The Great Deep
Released January 11, 2011
I am sitting on an American Airlines flight when they have just served the same vile plastic egg-y mess they have always dished up for so-called breakfast. Untouchable — I simply fail to understand why they persist in throwing such muck at their passengers. The 777 is surprisingly noisy, at least where I am sitting. But I have a pair of noise-canceling headphones, and I have The Great Deep — a new album from Duo LiveOak — within reach.
Within a minute, the atmosphere is transformed into gentle contemplation, blood pressure is reduced, and the most nutritious food for the brain induces a feeling of serenity.
Composer Frank Wallace and singer Nancy Knowles were amongst the first artists I encountered when I first came to MIT as a graudate student. In the 1980s, Wallace and Knowles performed a repertory of early Spanish music with great insight as well as drama. The duo has continued their focus on drama as they have moved to a new career centered on Knowles’ singing compositions written and accompanied by Wallace, her husband, on guitar.
Wallace’s music is cleanly modern while drawing on ancient themes.
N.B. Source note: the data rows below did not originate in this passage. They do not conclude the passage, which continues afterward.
(** X7: a [Speak] that reports failure leaves no mark on a run of [main],
    whatever [Beep] reported before it: the run is the one of a healthy
    host, call for call; nothing is written to the error stream, the voice
    that was created is released through its own pointer, COM is
    uninitialised as the last call, and the exit code is 0. *)
Theorem main_silent_failures (S : Type) (h : handler S) (s : S) :
  existsb speak_fails (trace h main s) = true ->
  (exists (b : BOOL) (hr0 hr : HRESULT) (p : ptr) (hs : HRESULT) (n : ULONG),
     FAILED hs = true /\
     trace h main s =
     [EvCout "Generating 18kHz tone...";
      EvBeep 18000 3000 b;
      EvCout "Speaking medical note...";
      EvCoInitialize nullptr hr0;
      EvCoCreateInstance CLSID_SpVoice nullptr CLSCTX_ALL IID_ISpVoice hr p;
      EvSpeak p
        "The patient has been complaining of chest pain for the past week. ECG shows irregular rhythm. Prescribed low dose beta-blocker. Recommended follow-up in 5 days."
        SPF_IS_XML nullptr hs;
      EvRelease p n;
      EvCoUninitialize]) /\
  uses_own_handle None (trace h main s) = true /\
  count is_Cerr (trace h main s) = 0%nat /\
  count is_Speak (trace h main s) = 1%nat /\
  count is_Release (trace h main s) = 1%nat /\
  count is_CoUninitialize (trace h main s) = 1%nat /\
  last (trace h main s) (EvCerr EmptyString) = EvCoUninitialize /\
  result h main s = 0.
Proof.
  main_paths h s; cbn; intros Hspeak;
    rewrite ?orb_false_r in Hspeak; try discriminate Hspeak.
  rewrite F1, Z.eqb_refl. cbn.
  split; [|repeat split].
  exists b, hr0, hr, p, hs, n. split; [exact Hspeak | reflexivity].
Qed.

Lemma main_silent_failures_witness :
  existsb beep_fails (trace (scripted speak_broken) main 0) = true /\
  existsb speak_fails (trace (scripted speak_broken) main 0) = true /\
  count is_Cerr (trace (scripted speak_broken) main 0) = 0%nat /\
  result (scripted speak_broken) main 0 = 0.
Proof.
  split; [reflexivity|]. split; [reflexivity|].
  destruct (main_silent_failures Z (scripted speak_broken) 0 eq_refl)
    as (_ & _ & Hcerr & _ & _ & _ & _ & Hres).
  split; [exact Hcerr | exact Hres].
Defined.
In a talk he gave at a recent Keene State College symposium, the composer emphasized the necessary connection between the guitar and the human voice. He understands that the guitar is itself one or more dramatic characters, sometimes adding characterization to the vocalist, at other times confronting her with fresh ideas to reflect upon. Even when there is no human voice — as in the purely guitar composition “Paca La Rosetta” performed at an April Keene State concert — the guitar seems to sing. The piece is rhythmic and driven, yet also lyrical and reflective.
“Ovejita,” with words from the poet Federico García Lorca, is an evocation of madness. Wallace’s music somehow suggests a waterborne journey, oars propelling the character forward, an old woman overcome by insanity as she sings to a lamb she imagines to be her child. Knowles’ singing is brilliant — her sharp characterization and perfect sense of timing freezes the mind in rapt attention. Wallace’s guitar seems so gentle, but also urgent. Knowles projects imagery of a lost soul hanging on to the only beauty she can envision — a lamb reminding her of the closeness of a child and temporarily washing away the reality of her aging years, decline into madness, and eventual death.
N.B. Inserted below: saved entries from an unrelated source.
(** What holds after the loop has visited the elements [pre]. *)
Lemma assign_loop_invariant (pre : list Entity) :
  NoDup (elementMapper view <$> pre) →
  (∀ e, e ∈ pre → elementMapper view e < entityCount view 0) →
  let st := foldl (assignStep view segment) (assignState0 (entityCount view 0)) pre in
  globalDofCount_ st = Z.of_nat (length (filter inSeg pre)) ∧
  length (global2local st) = length (filter inSeg pre) ∧
  length (local2global st) = entityCount view 0 ∧
  (∃ g, globalDofs st = [g]) ∧
  ∀ k e, pre !! k = Some e →
    local2global st !! elementMapper view e =
    Some [if inSegment view segment e
          then Z.of_nat (length (filter inSeg (take k pre)))
          else (-1)%Z].
Proof.
  induction pre as [|e pre IH] using rev_ind; intros Hnd Hlt; cbv zeta.
  - simpl. rewrite length_replicate. repeat split; [by eexists|].
    intros k e Hk. by rewrite lookup_nil in Hk.
  - rewrite fmap_app, NoDup_app in Hnd. destruct Hnd as (Hnd & Hfresh & _).
    destruct IH as (Hcount & Hg2l & Hl2g & [g Hg] & Hlook); [done| |].
    { intros e' He'. apply Hlt. apply elem_of_app. by left. }
    assert (elementMapper view e < entityCount view 0) as Hidx.
    { apply Hlt. apply elem_of_app. right. by left. }
    rewrite foldl_app. simpl.
    set (st := foldl (assignStep view segment) (assignState0 (entityCount view 0)) pre) in *.
    rewrite filter_app, length_app, filter_cons, filter_nil.
    assert (∀ k e', (pre ++ [e]) !! k = Some e' →
              (k < length pre ∧ pre !! k = Some e' ∧
               elementMapper view e' ≠ elementMapper view e) ∨
              (k = length pre ∧ e' = e)) as Hcases.
    { intros k e' Hk. destruct (decide (k < length pre)) as [Hlt'|Hge].
      - left. rewrite lookup_app_l in Hk by done. split; [done|]. split; [done|].
        intros Heq. apply (Hfresh (elementMapper view e')).
        + apply list_elem_of_fmap. exists e'. split; [done|].
          by apply list_elem_of_lookup_2 in Hk.
        + rewrite Heq. csimpl. left.
      - right. rewrite lookup_app_r in Hk by lia.
        destruct (k - length pre) as [|n] eqn:Hn; simpl in Hk; [|done].
        split; [lia|congruence]. }
    unfold assignStep. fold (inSegment view segment e).
    destruct (decide (inSegment view segment e = true)) as [Hin|Hin].
    + rewrite Hin. simpl.
      rewrite length_app, !length_insert, Hg2l, Hcount, Hg. simpl.
      split; [lia|]. split; [lia|]. split; [done|]. split; [by eexists|].
      intros k e' Hk. destruct (Hcases k e' Hk) as [(Hk1 & Hk2 & Hne)|[-> ->]].
      * rewrite list_lookup_insert_ne by done. rewrite take_app_le by lia.
        by apply Hlook.
      * rewrite list_lookup_insert_eq by lia. rewrite Hin.
        rewrite take_app_ge, Nat.sub_diag by lia. simpl. by rewrite app_nil_r.
    + apply not_true_is_false in Hin. rewrite Hin. simpl.
      rewrite !length_insert, Hg2l, Hcount, Hg, Nat.add_0_r. simpl.
      split; [done|]. split; [done|]. split; [done|]. split; [by eexists|].
      intros k e' Hk. destruct (Hcases k e' Hk) as [(Hk1 & Hk2 & Hne)|[-> ->]].
      * rewrite list_lookup_insert_ne by done. rewrite take_app_le by lia.
        by apply Hlook.
      * rewrite list_lookup_insert_eq by lia. by rewrite Hin.
Qed.

(** The count of contained elements grows at every contained element. *)
Lemma containedBefore_lt (k1 k2 : nat) (e : Entity) :
  entities view !! k1 = Some e → inSegment view segment e = true → k1 < k2 →
  containedBefore view segment k1 < containedBefore view segment k2.
Proof.
  intros Hk He Hlt. unfold containedBefore.
  replace k2 with (S k1 + (k2 - S k1)) by lia.
  rewrite <-take_take_drop, filter_app, length_app.
  rewrite (take_S_r _ _ _ Hk), filter_app, length_app, filter_cons.
  rewrite decide_True by done. simpl. lia.
Qed.

End Assign.

(** C9. Over a view whose mapper numbers the elements without
    repetition and below [entityCount(0)]: [globalDofCount] is the
    number of elements of the view that the segment contains; the
    contained element visited at position [k] gets as its only global
    index the number of contained elements visited before it, so the
    indices run from 0 without gaps in the order of the iterator and
    two contained elements never share one; an element outside the
    segment gets [-1]. *)
Theorem assignDofs_spec (view : GridView) (segment : GridSegment) :
  GridView_wf view →
  let sp := PiecewiseConstantScalarSpace_new view segment in
  globalDofCount sp =
    length (filter (λ e, inSegment view segment e = true) (entities view)) ∧
  (∀ k e, entities view !! k = Some e →
     getGlobalDofs sp e =
     Some [if inSegment view segment e
           then Z.of_nat (containedBefore view segment k)
           else (-1)%Z]) ∧
  (∀ k e, entities view !! k = Some e → inSegment view segment e = true →
     containedBefore view segment k < globalDofCount sp) ∧
  (∀ k1 k2 e1 e2, entities view !! k1 = Some e1 → entities view !! k2 = Some e2 →
     inSegment view segment e1 = true → inSegment view segment e2 = true →
     getGlobalDofs sp e1 = getGlobalDofs sp e2 → k1 = k2).
Proof.
  intros [Hnd Hlt]. cbv zeta.
  destruct (assign_loop_invariant view segment (entities view) Hnd Hlt)
    as (_ & Hg2l & _ & _ & Hlook).
  assert (∀ k e, entities view !! k = Some e →
     getGlobalDofs (PiecewiseConstantScalarSpace_new view segment) e =
     Some [if inSegment view segment e
           then Z.of_nat (containedBefore view segment k)
           else (-1)%Z]) as Hget.
  { intros k e Hk. unfold getGlobalDofs. simpl. by apply Hlook. }
  assert (globalDofCount (PiecewiseConstantScalarSpace_new view segment) =
          containedBefore view segment (length (entities view))) as Hcount.
  { unfold globalDofCount, containedBefore. simpl. rewrite firstn_all. exact Hg2l. }
  split; [|split; [done|split]].
  - rewrite Hcount. unfold containedBefore. by rewrite firstn_all.
  - intros k e Hk He. rewrite Hcount.
    apply (containedBefore_lt view segment k _ e Hk He).
    by apply lookup_lt_Some in Hk.
  - intros k1 k2 e1 e2 Hk1 Hk2 He1 He2.
    rewrite (Hget k1 e1 Hk1), (Hget k2 e2 Hk2), He1, He2.
    intros [= Heq%Nat2Z.inj].
    destruct (Nat.lt_trichotomy k1 k2) as [Hlt'|[->|Hgt]]; [|done|].
    + pose proof (containedBefore_lt view segment k1 k2 e1 Hk1 He1 Hlt'). lia.
    + pose proof (containedBefore_lt view segment k2 k1 e2 Hk2 He2 Hgt). lia.
Qed.

(** The theorem at a view of three elements, visited in the order of
    the indices 2, 0, 1, and the segment without the element 0. *)
Lemma assignDofs_spec_witness :
  let sp := PiecewiseConstantScalarSpace_new Examples.view3 Examples.segment3 in
  globalDofCount sp = 2 ∧
  m_local2globalDofs sp = [[-1]; [1]; [0]]%Z.
Proof.
  destruct (assignDofs_spec Examples.view3 Examples.segment3) as (Hcount & _).
  - split.
    + apply (bool_decide_unpack _). by vm_compute.
    + intros e He. simpl in He.
      repeat (apply elem_of_cons in He as [->|He]); [vm_compute; lia..|].
      by apply elem_of_nil in He.
  - split; [exact Hcount|reflexivity].
Defined.

End SpaceProperties.

(** * Further properties of [HMatrix] *)

Section HMatrixFurther.

Import hmat.

Context {ValueType : Type} `{!Scalar ValueType}.

Add Ring ValueType_ring_further : sc_ring.

Variable indeterminate : nat → nat → ValueType.

Local Abbreviation Matrix := (Matrix ValueType).
Local Abbreviation HMatrix := (HMatrix ValueType).
Local Abbreviation permuteMatToHMatDofs := (permuteMatToHMatDofs indeterminate).
Local Abbreviation permuteMatToOriginalDofs := (permuteMatToOriginalDofs indeterminate).
Local Abbreviation apply := (apply indeterminate).

(** ** Permutations *)

(** The permutations return exactly when the rows fit, and keep the
    shape. *)
Lemma permuteMatToHMatDofs_fits (h : HMatrix) (mat : Matrix) (sel : RowColSelector) :
  rows mat = numberOfDofs (selectClusterTree h sel) →
  ∃ P, permuteMatToHMatDofs h mat sel = inr P ∧
       rows P = rows mat ∧ cols P = cols mat.
Proof.
  intros Hrows. unfold hmat.permuteMatToHMatDofs.
  rewrite Hrows, Nat.eqb_refl. simpl. eexists. split; [done|].
  rewrite <-Hrows. unfold copyRows.
  destruct (copyRows_prefix_spec (mapOriginalDofToHMatDof (selectClusterTree h sel))
              mat (Matrix_alloc indeterminate (rows mat) (cols mat)) (rows mat))
    as (Hr & Hc & _).
  by rewrite Hr, Hc.
Qed.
Not on the CD, a new composition titled “Epitafio a un Pájaro” (“Epitaph to a Bird”) was premiered at Keene State. The two guitars of the piece (Jose Manuel Lezcano joined Wallace on stage) are joined by a flute (played by Jennifer Yeaton-Paris) that follows the soul of the bird with an otherworldly gentleness. Knowles showed great flexibility in her singing: an actress able to convey the idea of life in death, crossing boundaries between mournfulness, love, and an inner celebration of a life departed. This is a memorial to a bird, but the striking music Wallace has written has universal meaning.
For the first measures, I was trying to identify the sources of his inspiration — was it the Renaissance? Benjamin Britten? Then I let go of the distraction of thought and fall into the abyss of a musical creativity that has a voice of its own, that takes us on a contemplative journey through not only the soul of a bird or even humanity, but of the state of being that is the planet earth. Wallace is one of our age’s truly important composers, his music at once arresting, thoughtful, accessible, revealing and — protected from the outside world by my noise-canceling headphones — restful.